Norimberga, 15 ottobre 1946 — ore 22:30
La prigione di Norimberga taceva, interrotta solo dal passo cadenzato delle guardie americane. Le luci al neon rimanevano accese tutta la notte, come a ricordare ai prigionieri che non c’erano più ombre dove nascondersi.
Hermann Göring, detenuto nella cella n. 5, era ancora vestito ordinatamente: camicia bianca, pantaloni della divisa priva di mostrine. Non dava segni d’agitazione. Poco prima, aveva chiesto a un secondino un bicchiere d’acqua e un libro. Sul tavolo c’era una Bibbia aperta al Vangelo di Giovanni, un pacchetto di sigarette, e una fotografia della moglie Emmy e della figlia Edda.
Dalle relazioni successive del carceriere Herbert Stivers e dell’ufficiale di guardia Jack Wheelis, risulta che Göring aveva trascorso la giornata scrivendo lettere d’addio: una alla famiglia, una al generale Eisenhower, e una al comandante delle prigioni di Norimberga, Burton C. Andrus. In quest’ultima, ringraziava per il trattamento ricevuto e spiegava — con la consueta teatralità — che non avrebbe mai concesso ai vincitori lo spettacolo della sua impiccagione.
Alle 22:40 circa, la guardia gli consegnò il consueto bicchiere d’acqua per la notte. Göring salutò con cortesia. Non mostrava nervosismo. Era stato visitato quel giorno dal cappellano americano, il reverendo Gerecke, a cui aveva parlato serenamente della morte, insistendo sul fatto di essersi “riconciliato con Dio”.
Nessuno notò nulla di anomalo quando, poco dopo le 22:45, si sdraiò sul letto.
Ore 22:55
Un tonfo sordo richiamò l’attenzione della guardia di ronda. Göring giaceva a terra, irrigidito, la pelle già livida. Nella mano stringeva il fodero del cuscino, forse nel tentativo di trattenere il dolore. Gli ufficiali accorsero, ma non c’era più nulla da fare: un odore acre di mandorle amare — tipico del cianuro di potassio — saturava la cella.

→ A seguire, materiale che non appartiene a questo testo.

Section event_keys.
Context (n : nat) (nb : loc) (c : gmap bytes cache_entry) (free : list loc) (h : heap).
Context (Hdata : data_inv n nb c free h).
Context (blocks : list loc) (mask : option (list bool)) (nc bs : Z) (Hbs : 0 < bs).
Context (Hblocks : ∀ b, b ∈ blocks → (b < n)%nat).

Lemma event_keys_spec len_ : ∀ lo curr r,
  0 ≤ lo → lo + Z.of_nat len_ ≤ len blocks →
  mm_sorted (mm_features r) → memo_ok r → idx_ok (mm_features r) (lo * bs) curr →
  wp (event_keys h blocks mask nc bs (seqZ lo (Z.of_nat len_)) curr)
    (λ ks r', memo_frame r r' ∧ ks = keys_of r bs <$> stored_idxs nb blocks mask nc (seqZ lo (Z.of_nat len_))) r.
Proof.
  induction len_ as [|m IH]; intros lo curr r Hlo Hlen Hs Hm Hi.
  { simpl. wp_step. split; [by apply memo_frame_refl|done]. }
  rewrite seqZ_cons by lia. replace (Z.pred (Z.of_nat (S m))) with (Z.of_nat m) by lia.
  destruct (lookup_lt_is_Some_2 blocks (Z.to_nat lo)) as [b Hb]; [lia|].
  destruct (di_lookup _ _ _ _ _ b Hdata) as (x & Hx & _ & Hnull & _).
  { apply Hblocks. by eapply list_elem_of_lookup_2. }
  cbn [event_keys]. wp_step. rewrite wp_of_opt. exists b. split; [done|].
  wp_step. rewrite wp_of_opt. exists x. split; [done|].
  unfold stored_idxs. rewrite filter_cons, Hb, Hnull.
  rewrite (bool_decide_ext (Some b = Some nb) (b = nb)) by naive_solver.
  destruct (bool_decide (b = nb) || masked_out mask (Z.to_nat (lo - nc))).
  - rewrite decide_False by done. apply IH; [lia|lia|done|done|].
    eapply idx_ok_mono; [|done]. nia.
  - rewrite decide_True by done. wp_step. eapply wp_mono.
    { apply generate_extra_keys_ok; [done| |done|done]. lia. }
    intros [k i'] r1 (Hk & Hi' & Hf1). simpl in Hk, Hi'. wp_step.
    assert (Emm : mm_features r1 = mm_features r) by (destruct Hf1 as [_ ->]; done).
    eapply wp_mono; [apply (IH (Z.succ lo) i' r1); rewrite ?Emm; [lia|lia|done|apply Hf1|]|].
    { eapply idx_ok_mono; [|exact Hi']. lia. }
    intros ks r2 [Hf2 ->]. wp_step. split; [by eapply memo_frame_trans|].
    rewrite fmap_cons, Hk, (memo_frame_keys r r1) by done. done.
Qed.
End event_keys.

Sul comodino, accanto al bicchiere vuoto, fu trovata una piccola capsula di vetro spezzata. L’autopsia successiva confermò l’avvelenamento da cianuro. Come il veleno fosse entrato nella cella rimase per giorni un mistero: più tardi, si scoprì che Göring aveva nascosto tre capsule, una delle quali cucita all’interno del rivestimento metallico del suo necessario da barba.
Ore 23:15
Il generale Andrus arrivò di corsa, seguito dai medici militari. Il corpo di Göring fu rimosso e la cella sigillata. Il maresciallo del Reich, condannato a morte per crimini di guerra e contro l’umanità, era riuscito nell’ultimo atto di controllo che poteva esercitare: decidere come morire.
L’esecuzione per impiccagione, prevista per l’alba insieme agli altri gerarchi, fu annullata. Sul registro dei prigionieri, accanto al suo nome, il medico scrisse:
“Deceduto per avvelenamento da acido prussico (cianuro) — ore 22:45–22:50.”
Epilogo
Il giorno dopo, il corpo fu mostrato ai giornalisti e poi cremato nel cimitero di Monaco; le ceneri disperse nel fiume Isar, per evitare ogni forma di culto o sepoltura.
Nessun funerale, nessuna bandiera. Solo la fine burocratica di un uomo che aveva tenuto in pugno la Germania e che, fino all’ultimo, aveva cercato di dominare anche la propria morte.